Study material below:

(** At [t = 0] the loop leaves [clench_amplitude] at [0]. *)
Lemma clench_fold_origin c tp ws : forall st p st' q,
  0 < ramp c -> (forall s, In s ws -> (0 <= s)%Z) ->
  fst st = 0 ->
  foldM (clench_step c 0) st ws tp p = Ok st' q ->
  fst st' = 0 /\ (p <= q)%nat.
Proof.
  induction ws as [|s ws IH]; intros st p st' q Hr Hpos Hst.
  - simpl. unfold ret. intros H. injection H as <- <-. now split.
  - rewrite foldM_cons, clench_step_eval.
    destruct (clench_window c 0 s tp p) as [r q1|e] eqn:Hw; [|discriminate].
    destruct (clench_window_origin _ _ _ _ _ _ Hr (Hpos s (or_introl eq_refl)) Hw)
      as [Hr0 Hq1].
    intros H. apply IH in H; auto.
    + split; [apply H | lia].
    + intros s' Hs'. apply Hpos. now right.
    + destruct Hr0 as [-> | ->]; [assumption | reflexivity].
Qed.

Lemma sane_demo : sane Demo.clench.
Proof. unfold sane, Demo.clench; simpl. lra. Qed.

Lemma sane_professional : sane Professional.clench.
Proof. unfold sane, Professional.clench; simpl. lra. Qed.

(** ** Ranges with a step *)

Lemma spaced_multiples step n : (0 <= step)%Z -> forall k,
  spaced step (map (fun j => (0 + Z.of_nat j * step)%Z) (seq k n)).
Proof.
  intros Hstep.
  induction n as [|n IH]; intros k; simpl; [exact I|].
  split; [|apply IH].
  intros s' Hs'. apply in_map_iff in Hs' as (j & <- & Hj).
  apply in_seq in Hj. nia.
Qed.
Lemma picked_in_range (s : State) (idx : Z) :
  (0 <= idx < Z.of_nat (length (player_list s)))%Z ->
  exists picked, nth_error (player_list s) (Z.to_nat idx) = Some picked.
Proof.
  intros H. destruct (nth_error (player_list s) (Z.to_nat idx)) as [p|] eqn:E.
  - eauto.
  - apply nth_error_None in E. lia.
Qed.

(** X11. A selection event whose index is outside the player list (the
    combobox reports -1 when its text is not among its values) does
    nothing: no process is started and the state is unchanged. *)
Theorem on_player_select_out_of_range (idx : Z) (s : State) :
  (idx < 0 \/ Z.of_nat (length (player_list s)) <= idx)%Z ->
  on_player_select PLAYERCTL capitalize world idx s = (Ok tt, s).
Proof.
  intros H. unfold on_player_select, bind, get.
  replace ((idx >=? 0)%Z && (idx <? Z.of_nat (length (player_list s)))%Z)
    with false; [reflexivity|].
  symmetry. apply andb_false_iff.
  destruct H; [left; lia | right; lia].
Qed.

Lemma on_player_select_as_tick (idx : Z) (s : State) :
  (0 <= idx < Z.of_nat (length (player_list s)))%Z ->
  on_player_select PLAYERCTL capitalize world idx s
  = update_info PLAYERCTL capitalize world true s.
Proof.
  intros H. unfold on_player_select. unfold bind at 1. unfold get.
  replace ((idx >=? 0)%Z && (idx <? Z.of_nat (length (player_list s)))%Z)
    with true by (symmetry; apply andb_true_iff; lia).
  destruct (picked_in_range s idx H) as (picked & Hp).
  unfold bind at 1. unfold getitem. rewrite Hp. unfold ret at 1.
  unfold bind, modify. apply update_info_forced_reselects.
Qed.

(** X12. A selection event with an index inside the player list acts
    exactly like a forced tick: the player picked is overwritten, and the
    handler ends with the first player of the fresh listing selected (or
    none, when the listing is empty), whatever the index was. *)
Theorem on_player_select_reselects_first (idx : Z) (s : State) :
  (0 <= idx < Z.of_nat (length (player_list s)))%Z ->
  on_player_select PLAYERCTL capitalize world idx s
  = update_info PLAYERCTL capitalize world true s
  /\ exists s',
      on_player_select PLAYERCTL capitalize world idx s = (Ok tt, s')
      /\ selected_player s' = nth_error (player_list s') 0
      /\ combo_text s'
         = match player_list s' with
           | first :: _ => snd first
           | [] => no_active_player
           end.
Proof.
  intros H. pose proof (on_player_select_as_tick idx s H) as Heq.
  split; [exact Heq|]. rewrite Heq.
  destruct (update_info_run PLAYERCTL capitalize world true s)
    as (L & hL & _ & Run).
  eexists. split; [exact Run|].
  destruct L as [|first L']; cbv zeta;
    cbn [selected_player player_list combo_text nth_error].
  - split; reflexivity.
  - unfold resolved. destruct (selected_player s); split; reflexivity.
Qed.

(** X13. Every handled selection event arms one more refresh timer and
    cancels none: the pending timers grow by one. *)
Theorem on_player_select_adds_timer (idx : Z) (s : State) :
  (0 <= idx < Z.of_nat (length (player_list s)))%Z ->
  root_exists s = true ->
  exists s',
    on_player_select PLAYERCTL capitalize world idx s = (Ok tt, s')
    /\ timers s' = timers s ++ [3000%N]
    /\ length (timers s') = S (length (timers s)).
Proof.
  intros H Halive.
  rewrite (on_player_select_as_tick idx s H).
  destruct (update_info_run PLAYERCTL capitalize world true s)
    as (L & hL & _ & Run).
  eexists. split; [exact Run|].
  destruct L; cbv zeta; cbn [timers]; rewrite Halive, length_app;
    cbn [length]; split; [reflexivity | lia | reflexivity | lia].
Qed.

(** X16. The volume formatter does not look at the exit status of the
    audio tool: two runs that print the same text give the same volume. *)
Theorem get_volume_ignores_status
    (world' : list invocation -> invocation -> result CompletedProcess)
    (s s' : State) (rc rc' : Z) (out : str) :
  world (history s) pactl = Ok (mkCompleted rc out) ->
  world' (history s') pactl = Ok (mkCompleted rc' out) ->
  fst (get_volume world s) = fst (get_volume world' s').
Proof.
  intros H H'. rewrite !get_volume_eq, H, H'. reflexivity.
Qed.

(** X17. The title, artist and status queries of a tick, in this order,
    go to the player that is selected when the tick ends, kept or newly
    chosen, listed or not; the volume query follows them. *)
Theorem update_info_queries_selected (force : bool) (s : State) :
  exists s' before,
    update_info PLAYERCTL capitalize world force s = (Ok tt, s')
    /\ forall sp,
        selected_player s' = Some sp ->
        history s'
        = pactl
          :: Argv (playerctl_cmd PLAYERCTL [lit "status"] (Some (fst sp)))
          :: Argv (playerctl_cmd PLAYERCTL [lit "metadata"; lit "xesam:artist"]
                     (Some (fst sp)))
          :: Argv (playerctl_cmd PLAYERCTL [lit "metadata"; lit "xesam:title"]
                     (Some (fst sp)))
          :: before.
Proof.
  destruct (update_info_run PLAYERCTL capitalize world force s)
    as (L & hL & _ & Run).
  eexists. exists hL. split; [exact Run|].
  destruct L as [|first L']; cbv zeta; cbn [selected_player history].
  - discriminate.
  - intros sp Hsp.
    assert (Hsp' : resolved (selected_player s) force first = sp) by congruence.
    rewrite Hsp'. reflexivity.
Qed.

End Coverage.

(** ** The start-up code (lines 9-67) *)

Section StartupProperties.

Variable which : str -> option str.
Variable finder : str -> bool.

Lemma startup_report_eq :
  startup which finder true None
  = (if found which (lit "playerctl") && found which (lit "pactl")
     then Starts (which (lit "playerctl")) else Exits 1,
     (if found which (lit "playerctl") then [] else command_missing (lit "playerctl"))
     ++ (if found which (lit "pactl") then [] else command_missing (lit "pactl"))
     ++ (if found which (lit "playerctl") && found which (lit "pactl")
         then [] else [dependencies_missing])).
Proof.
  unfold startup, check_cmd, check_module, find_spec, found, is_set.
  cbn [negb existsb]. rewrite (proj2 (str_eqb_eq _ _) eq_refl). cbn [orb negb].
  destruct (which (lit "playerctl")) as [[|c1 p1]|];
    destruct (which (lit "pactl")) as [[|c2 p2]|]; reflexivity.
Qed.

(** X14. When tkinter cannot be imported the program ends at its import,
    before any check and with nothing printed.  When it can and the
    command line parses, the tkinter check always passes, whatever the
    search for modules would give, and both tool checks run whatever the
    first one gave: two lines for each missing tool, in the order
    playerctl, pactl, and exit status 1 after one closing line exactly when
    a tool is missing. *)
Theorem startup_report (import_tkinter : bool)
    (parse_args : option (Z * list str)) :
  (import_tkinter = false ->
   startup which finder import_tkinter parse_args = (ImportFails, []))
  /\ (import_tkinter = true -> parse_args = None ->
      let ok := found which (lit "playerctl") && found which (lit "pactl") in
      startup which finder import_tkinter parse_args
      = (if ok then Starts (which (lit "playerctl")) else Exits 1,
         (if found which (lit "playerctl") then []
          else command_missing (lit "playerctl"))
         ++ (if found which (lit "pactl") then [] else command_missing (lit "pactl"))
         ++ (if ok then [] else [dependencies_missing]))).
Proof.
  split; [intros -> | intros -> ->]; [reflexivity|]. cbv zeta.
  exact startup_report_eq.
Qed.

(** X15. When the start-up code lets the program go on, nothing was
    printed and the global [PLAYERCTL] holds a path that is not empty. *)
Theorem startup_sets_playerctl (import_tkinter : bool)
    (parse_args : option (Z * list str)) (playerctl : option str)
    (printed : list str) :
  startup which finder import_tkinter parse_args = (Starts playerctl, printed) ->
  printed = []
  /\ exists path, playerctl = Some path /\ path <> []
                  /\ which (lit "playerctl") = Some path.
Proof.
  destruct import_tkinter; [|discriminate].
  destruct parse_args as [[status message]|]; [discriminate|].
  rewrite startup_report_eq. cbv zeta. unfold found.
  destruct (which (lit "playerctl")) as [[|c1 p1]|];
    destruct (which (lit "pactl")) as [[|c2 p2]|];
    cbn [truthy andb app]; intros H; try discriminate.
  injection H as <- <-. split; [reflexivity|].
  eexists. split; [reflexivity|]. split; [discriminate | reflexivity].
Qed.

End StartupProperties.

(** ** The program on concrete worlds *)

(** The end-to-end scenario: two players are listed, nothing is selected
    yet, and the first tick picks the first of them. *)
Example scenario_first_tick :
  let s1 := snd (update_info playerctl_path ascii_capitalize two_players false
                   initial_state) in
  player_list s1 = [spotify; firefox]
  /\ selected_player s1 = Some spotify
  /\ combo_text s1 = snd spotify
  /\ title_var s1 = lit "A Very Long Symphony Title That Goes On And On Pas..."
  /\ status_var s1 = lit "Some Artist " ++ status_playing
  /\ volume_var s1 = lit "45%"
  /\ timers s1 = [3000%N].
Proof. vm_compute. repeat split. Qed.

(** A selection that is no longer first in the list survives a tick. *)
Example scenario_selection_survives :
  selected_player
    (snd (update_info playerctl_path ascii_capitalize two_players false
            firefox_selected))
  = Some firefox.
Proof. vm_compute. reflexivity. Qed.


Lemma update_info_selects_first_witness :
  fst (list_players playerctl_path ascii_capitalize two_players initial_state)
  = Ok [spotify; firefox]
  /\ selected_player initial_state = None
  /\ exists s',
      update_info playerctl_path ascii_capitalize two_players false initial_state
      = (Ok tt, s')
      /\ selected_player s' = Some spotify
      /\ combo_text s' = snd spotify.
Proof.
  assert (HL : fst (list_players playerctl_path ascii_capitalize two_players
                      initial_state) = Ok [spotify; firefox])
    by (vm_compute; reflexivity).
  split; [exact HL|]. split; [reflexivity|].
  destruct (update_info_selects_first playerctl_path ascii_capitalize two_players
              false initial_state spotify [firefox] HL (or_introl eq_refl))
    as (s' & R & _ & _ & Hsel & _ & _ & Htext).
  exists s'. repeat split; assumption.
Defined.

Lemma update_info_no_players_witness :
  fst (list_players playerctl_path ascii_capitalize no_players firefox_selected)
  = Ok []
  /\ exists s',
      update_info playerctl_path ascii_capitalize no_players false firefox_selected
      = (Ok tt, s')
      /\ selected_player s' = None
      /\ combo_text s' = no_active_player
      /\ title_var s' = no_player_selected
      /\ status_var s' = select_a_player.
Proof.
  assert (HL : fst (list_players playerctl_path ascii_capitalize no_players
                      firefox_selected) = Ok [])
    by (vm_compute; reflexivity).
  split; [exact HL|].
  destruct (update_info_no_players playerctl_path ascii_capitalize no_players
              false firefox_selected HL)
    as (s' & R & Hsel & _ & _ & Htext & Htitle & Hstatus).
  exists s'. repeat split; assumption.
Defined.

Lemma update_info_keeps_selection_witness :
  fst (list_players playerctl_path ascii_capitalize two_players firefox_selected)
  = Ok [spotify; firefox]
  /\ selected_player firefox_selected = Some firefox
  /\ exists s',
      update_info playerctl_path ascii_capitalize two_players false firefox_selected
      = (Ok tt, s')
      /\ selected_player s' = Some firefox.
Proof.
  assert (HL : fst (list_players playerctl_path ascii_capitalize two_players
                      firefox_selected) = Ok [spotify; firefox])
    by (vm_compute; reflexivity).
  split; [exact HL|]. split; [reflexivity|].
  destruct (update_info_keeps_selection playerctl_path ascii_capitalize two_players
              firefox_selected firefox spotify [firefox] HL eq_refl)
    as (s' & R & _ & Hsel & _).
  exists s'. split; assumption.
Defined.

End of Study material.
Study material below:

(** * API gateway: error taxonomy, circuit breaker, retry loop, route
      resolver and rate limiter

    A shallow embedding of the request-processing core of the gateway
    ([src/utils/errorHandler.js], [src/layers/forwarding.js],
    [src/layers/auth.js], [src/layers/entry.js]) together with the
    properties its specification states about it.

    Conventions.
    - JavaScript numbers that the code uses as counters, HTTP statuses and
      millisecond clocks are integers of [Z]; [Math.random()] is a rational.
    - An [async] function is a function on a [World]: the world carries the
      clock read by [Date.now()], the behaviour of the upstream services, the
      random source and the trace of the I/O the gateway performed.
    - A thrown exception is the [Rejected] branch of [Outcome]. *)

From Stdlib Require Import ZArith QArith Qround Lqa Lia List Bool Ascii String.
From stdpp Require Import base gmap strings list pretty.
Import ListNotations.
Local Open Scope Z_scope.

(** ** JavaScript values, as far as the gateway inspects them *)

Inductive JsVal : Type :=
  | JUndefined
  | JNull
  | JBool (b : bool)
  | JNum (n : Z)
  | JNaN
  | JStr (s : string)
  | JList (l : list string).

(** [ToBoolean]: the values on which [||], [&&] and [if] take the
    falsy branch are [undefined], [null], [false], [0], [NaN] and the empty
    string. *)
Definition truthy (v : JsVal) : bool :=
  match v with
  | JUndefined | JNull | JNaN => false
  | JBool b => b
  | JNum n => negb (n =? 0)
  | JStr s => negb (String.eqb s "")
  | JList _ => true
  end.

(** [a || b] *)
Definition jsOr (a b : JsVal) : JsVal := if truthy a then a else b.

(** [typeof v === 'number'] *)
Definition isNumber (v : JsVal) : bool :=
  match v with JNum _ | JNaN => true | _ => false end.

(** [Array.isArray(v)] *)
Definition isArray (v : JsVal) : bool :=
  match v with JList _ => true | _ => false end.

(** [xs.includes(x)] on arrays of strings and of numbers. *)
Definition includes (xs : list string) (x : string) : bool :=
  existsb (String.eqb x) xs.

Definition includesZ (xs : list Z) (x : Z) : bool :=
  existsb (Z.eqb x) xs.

End of Study material.
Study material below:

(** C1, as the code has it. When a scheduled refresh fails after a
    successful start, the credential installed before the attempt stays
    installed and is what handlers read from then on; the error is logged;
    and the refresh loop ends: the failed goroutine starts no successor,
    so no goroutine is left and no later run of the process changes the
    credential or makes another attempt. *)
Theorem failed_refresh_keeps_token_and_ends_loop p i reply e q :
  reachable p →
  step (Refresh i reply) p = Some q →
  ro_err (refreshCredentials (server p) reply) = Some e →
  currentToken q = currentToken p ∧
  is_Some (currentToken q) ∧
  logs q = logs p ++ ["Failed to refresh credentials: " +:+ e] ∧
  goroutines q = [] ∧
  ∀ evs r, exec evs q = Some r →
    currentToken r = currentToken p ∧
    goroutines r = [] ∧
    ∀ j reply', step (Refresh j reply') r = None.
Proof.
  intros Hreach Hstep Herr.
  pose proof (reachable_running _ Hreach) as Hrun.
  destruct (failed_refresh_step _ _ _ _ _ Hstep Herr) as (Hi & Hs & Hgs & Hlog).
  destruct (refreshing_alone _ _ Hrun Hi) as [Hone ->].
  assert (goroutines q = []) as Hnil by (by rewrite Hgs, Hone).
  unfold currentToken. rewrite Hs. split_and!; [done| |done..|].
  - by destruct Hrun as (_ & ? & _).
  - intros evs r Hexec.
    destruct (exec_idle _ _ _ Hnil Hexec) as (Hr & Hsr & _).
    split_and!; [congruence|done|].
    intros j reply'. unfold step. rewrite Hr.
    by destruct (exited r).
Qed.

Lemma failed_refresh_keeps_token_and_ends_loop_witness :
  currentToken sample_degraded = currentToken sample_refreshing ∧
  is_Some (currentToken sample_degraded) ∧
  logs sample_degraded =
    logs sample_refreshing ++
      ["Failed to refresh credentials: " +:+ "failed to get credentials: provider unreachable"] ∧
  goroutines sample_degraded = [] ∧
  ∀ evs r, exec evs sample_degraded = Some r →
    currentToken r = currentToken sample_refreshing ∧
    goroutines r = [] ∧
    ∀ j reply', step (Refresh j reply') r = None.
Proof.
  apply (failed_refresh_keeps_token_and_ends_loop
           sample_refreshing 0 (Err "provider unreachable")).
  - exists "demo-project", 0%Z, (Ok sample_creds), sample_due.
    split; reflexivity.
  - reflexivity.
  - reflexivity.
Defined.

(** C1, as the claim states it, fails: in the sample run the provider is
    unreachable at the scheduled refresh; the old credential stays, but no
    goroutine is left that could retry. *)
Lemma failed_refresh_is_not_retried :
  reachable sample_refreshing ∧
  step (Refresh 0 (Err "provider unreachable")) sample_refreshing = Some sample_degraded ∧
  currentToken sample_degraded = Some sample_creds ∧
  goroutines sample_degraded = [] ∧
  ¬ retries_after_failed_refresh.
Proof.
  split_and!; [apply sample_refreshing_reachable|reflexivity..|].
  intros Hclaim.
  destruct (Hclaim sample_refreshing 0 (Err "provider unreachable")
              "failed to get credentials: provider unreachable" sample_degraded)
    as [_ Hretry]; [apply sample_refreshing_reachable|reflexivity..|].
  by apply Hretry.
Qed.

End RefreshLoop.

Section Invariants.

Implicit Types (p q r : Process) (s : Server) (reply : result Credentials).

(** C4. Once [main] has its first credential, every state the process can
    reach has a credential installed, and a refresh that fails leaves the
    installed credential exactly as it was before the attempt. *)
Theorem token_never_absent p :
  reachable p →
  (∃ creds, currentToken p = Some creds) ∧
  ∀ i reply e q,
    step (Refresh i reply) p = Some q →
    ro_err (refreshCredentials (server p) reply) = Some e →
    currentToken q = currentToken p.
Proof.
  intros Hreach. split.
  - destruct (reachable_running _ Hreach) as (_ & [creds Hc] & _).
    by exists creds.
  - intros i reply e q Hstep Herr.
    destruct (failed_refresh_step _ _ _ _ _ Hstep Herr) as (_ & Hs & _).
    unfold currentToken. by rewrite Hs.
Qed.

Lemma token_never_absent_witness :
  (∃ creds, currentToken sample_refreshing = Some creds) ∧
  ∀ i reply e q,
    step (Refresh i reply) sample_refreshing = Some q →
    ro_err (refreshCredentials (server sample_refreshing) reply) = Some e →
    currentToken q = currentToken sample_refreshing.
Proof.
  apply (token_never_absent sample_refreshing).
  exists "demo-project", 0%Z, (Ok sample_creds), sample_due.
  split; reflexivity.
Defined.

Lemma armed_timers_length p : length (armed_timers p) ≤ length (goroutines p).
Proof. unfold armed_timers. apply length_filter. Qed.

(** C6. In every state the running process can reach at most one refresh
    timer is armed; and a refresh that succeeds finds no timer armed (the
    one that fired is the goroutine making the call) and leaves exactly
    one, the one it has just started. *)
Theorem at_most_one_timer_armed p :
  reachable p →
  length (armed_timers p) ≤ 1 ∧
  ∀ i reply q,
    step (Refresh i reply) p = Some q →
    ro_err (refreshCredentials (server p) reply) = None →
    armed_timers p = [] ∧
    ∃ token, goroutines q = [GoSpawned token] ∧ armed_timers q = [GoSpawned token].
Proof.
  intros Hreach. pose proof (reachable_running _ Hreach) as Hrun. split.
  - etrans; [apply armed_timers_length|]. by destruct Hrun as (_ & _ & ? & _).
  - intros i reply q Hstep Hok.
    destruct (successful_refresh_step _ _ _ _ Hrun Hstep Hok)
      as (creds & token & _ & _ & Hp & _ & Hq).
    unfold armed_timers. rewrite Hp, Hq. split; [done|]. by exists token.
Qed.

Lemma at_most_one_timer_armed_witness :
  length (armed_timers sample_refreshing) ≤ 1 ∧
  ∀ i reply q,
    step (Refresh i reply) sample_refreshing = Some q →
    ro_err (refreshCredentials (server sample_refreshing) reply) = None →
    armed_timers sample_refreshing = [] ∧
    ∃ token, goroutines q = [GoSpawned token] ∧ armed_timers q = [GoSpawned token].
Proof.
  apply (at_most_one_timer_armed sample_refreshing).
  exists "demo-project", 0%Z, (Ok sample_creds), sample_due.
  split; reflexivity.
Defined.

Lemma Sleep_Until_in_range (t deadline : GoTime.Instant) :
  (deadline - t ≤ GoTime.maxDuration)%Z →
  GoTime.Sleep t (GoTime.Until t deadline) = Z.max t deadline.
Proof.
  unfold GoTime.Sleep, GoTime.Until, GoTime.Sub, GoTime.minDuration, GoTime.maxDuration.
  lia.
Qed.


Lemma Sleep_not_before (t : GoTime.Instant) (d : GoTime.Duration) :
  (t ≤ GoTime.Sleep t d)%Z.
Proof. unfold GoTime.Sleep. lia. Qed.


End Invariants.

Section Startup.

End of Study material.

Your task – Copy each line above where "tool" appears.

Response –
    audio tool: two runs that print the same text give the same volume. *)
    search for modules would give, and both tool checks run whatever the
    first one gave: two lines for each missing tool, in the order
    a tool is missing. *)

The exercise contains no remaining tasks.